Switching base image is not enough either. Building from vLLM main nightly instead of the deepseekv4-cu130 image does not fix the regression, and additionally introduces an unrelated ScalarType 44 (FP8 e8m0fnu) crash for cross-node TP=16 + UE8M0, so nightly is not a viable workaround at the moment.
temp=0 self-inconsistency at TP=16 (with multi-stream ON) was the conclusive signal that the regression is a numerical-determinism issue, not a sampling or padding issue.

Related work

#34408 — EXAONE4 padding fix (same class as Fix A, open)
#36853 — Qwen3-Coder-Next-FP8 TP=8 error (related class, open)
#36836 — RayExecutorV2 (merged, enables the 2-node topology)
#38164 — RayExecutorV2 + EEP (future work; out of scope here)

Out of scope

Expert Parallelism (--enable-expert-parallel) for DeepSeek V4 — separate workstream tracked in #38164.
Pipeline Parallelism — DeepSeek V4 currently does not implement SupportsPP.
B300 SM_120 sparse MLA — tracked in #40991; does not affect the SM_100 path used by B300 SXM6.
CUDA-graph compilation of the 1.6T-parameter Pro variant — torch.compile OOMs the 1.9 TiB host RAM under current main.

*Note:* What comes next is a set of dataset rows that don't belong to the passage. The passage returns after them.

(** * socket-adventure: a shallow embedding of [server.py]

    The [Server] class of [server.py] is a single-client, line-oriented
    adventure game server.  This file embeds its methods as functions of a
    small state-and-exception monad over the [Server] record and proves the
    behaviour of the command router, of the input reader and of the greeting.

    Conventions.
    - A Python [str] is the list of its Unicode code points ([str := list N]);
      [lit] turns an ASCII literal of this file into such a list.
    - A Python [bytes] is a [list byte].
    - A Python [dict] is a stdpp [gmap]; a failing subscript raises [KeyError].
    - The client socket is the list of the byte strings that the successive
      calls of [recv] return, followed by the trace of the calls already made.
      When the list is exhausted the peer has nothing more to send and
      [get_input] never returns (outcome [Hangs]).
    - The sockets are those of a connection that is established and works:
      the [OSError]s of [bind], [accept], [recv] and [sendall] are outside
      the model, and no statement below is about them. *)

From Stdlib Require Import ZArith NArith List Strings.String Strings.Ascii Strings.Byte Bool Lia.
From stdpp Require Import base option list gmap.
Import ListNotations.

Local Open Scope list_scope.

(* ===================================================================== *)
(** ** Python strings and bytes *)
(* ===================================================================== *)

Notation str := (list N) (only parsing).
Notation bytes := (list byte) (only parsing).

(** An ASCII literal as a Python [str]. *)
Definition lit (s : string) : str :=
  map N_of_ascii (list_ascii_of_string s).

(** An ASCII literal as a Python [bytes]. *)
Definition blit (s : string) : bytes :=
  list_byte_of_string s.

(** The characters ['\n'] and [' ']. *)
Definition nl : N := 10%N.
Definition sp : N := 32%N.

(** [ch.isspace()] for one code point, the table of CPython's
    [_PyUnicode_IsWhitespace]; [str.strip()] removes exactly these. *)
Definition isspace (c : N) : bool :=
  ((0x09 <=? c) && (c <=? 0x0D))%N
  || ((0x1C <=? c) && (c <=? 0x20))%N
  || (c =? 0x85)%N || (c =? 0xA0)%N || (c =? 0x1680)%N
  || ((0x2000 <=? c) && (c <=? 0x200A))%N
  || (c =? 0x2028)%N || (c =? 0x2029)%N || (c =? 0x202F)%N
  || (c =? 0x205F)%N || (c =? 0x3000)%N.

(** [s.lstrip()] *)
Fixpoint lstrip (s : str) : str :=
  match s with
  | [] => []
  | c :: t => if isspace c then lstrip t else s
  end.

(** [s.rstrip()] *)
Fixpoint rstrip (s : str) : str :=
  match s with
  | [] => []
  | c :: t =>
      match rstrip t with
      | [] => if isspace c then [] else [c]
      | t' => c :: t'
      end
  end.

(** [s.strip()]: whitespace is removed at both ends. *)
Definition strip (s : str) : str := rstrip (lstrip s).

(** [s.split(sep)] for a one-character separator: the string is cut at every
    occurrence of [sep]; the result always has at least one element. *)
Fixpoint split (sep : N) (s : str) : list str :=
  match s with
  | [] => [[]]
  | c :: t =>
      if (c =? sep)%N then [] :: split sep t
      else match split sep t with
           | w :: ws => (c :: w) :: ws
           | [] => [[c]]
           end
  end.

(** [sep.join(l)] *)
Fixpoint join (sep : str) (l : list str) : str :=
  match l with
  | [] => []
  | w :: ws =>
      match ws with
      | [] => w
      | _ :: _ => w ++ sep ++ join sep ws
      end
  end.

(** ['\n' in s] and friends: membership of one character. *)
Definition contains (c : N) (s : str) : bool :=
  existsb (N.eqb c) s.

(* --------------------------------------------------------------------- *)
(** *** UTF-8 *)
(* --------------------------------------------------------------------- *)

Definition byte_of_N (n : N) : byte :=
  match Byte.of_N (n mod 256) with
  | Some b => b
  | None => x00
  end.

(** The continuation byte carrying bits [6k .. 6k+5] of [c]. *)
Definition cont_byte (c : N) (k : N) : byte :=
  byte_of_N (N.lor 0x80 (N.land (N.shiftr c (6 * k)) 0x3F)).

(** The UTF-8 encoding of one code point; [None] for a surrogate (Python
    raises [UnicodeEncodeError]) and for a value that is no code point. *)
Definition utf8_encode_char (c : N) : option bytes :=
  if (c <? 0x80)%N then Some [byte_of_N c]
  else if (c <? 0x800)%N then
    Some [byte_of_N (N.lor 0xC0 (N.shiftr c 6)); cont_byte c 0]
  else if ((0xD800 <=? c) && (c <=? 0xDFFF))%N then None
  else if (c <? 0x10000)%N then
    Some [byte_of_N (N.lor 0xE0 (N.shiftr c 12)); cont_byte c 1; cont_byte c 0]
  else if (c <=? 0x10FFFF)%N then
    Some [byte_of_N (N.lor 0xF0 (N.shiftr c 18)); cont_byte c 2; cont_byte c 1;
          cont_byte c 0]
  else None.

(** [s.encode('utf8')] *)
Fixpoint utf8_encode (s : str) : option bytes :=
  match s with
  | [] => Some []
  | c :: t =>
      match utf8_encode_char c, utf8_encode t with
      | Some b, Some bs => Some (b ++ bs)
      | _, _ => None
      end
  end.

Definition is_cont (b : byte) : bool :=
  (N.land (Byte.to_N b) 0xC0 =? 0x80)%N.

Definition low6 (b : byte) : N := N.land (Byte.to_N b) 0x3F.

(** [b.decode('utf8')], the strict decoder: [None] (Python raises
    [UnicodeDecodeError]) on a stray or missing continuation byte, on an
    overlong form, on a surrogate, above U+10FFFF and on a sequence that the
    end of the data truncates. *)
Fixpoint utf8_decode (bs : bytes) : option str :=
  match bs with
  | [] => Some []
  | b0 :: r0 =>
      let n0 := Byte.to_N b0 in
      if (n0 <? 0x80)%N then cons n0 <$> utf8_decode r0
      else if (n0 <? 0xC0)%N then None
      else if (n0 <? 0xE0)%N then
        match r0 with
        | b1 :: r1 =>
            let c := N.lor (N.shiftl (N.land n0 0x1F) 6) (low6 b1) in
            if is_cont b1 && (0x80 <=? c)%N
            then cons c <$> utf8_decode r1 else None
        | _ => None
        end
      else if (n0 <? 0xF0)%N then
        match r0 with
        | b1 :: b2 :: r2 =>
            let c := N.lor (N.shiftl (N.land n0 0x0F) 12)
                       (N.lor (N.shiftl (low6 b1) 6) (low6 b2)) in
            if is_cont b1 && is_cont b2 && (0x800 <=? c)%N
               && negb ((0xD800 <=? c) && (c <=? 0xDFFF))%N
            then cons c <$> utf8_decode r2 else None
        | _ => None
        end
      else if (n0 <? 0xF8)%N then
        match r0 with
        | b1 :: b2 :: b3 :: r3 =>
            let c := N.lor (N.shiftl (N.land n0 0x07) 18)
                       (N.lor (N.shiftl (low6 b1) 12)
                          (N.lor (N.shiftl (low6 b2) 6) (low6 b3))) in
            if is_cont b1 && is_cont b2 && is_cont b3
               && (0x10000 <=? c)%N && (c <=? 0x10FFFF)%N
            then cons c <$> utf8_decode r3 else None
        | _ => None
        end
      else None
  end.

Left for future work; this PR validates only --enforce-eager.

Test Plan

Unit tests

tests/models/test_deepseek_v4_padding.py (new, 17 tests) covers:

_padded_moe_intermediate_size — only pads on FP8 + misaligned TP, otherwise pass-through (verified at TP=1/8/16, MXFP4, None).
_pad_deepseek_v4_tensor — value preservation, fill behavior, refuses truncation.
_balanced_tp_block_indices — exact 24→32 layout at TP=16, asserts the expected [0,1,2,4,5,6,8,9,10,...] pattern that prevents all-zero shards.
Round-trip linear-equivalence: padded gate_up @ down produces the same output as the original on the unpadded region.
Loader-level: shared-expert and routed-expert FP8 / weight_scale_inv / E8M0-scale padding on both DeepseekV4Model and DeepSeekV4MTP.
Construction contract: DeepseekV4MLP raises the original 192 ValueError on TP=16 without padding, and constructs cleanly with the padded size; DeepseekV4MoE preserves expert_dtype="fp4" (routed stays at 3072) vs "fp8" (routed padded to 4096) routing.
DeepseekV4FP8Config dispatch correctly routes expert_dtype="fp4" → Mxfp4MoEMethod and "fp8" → Fp8MoEMethod.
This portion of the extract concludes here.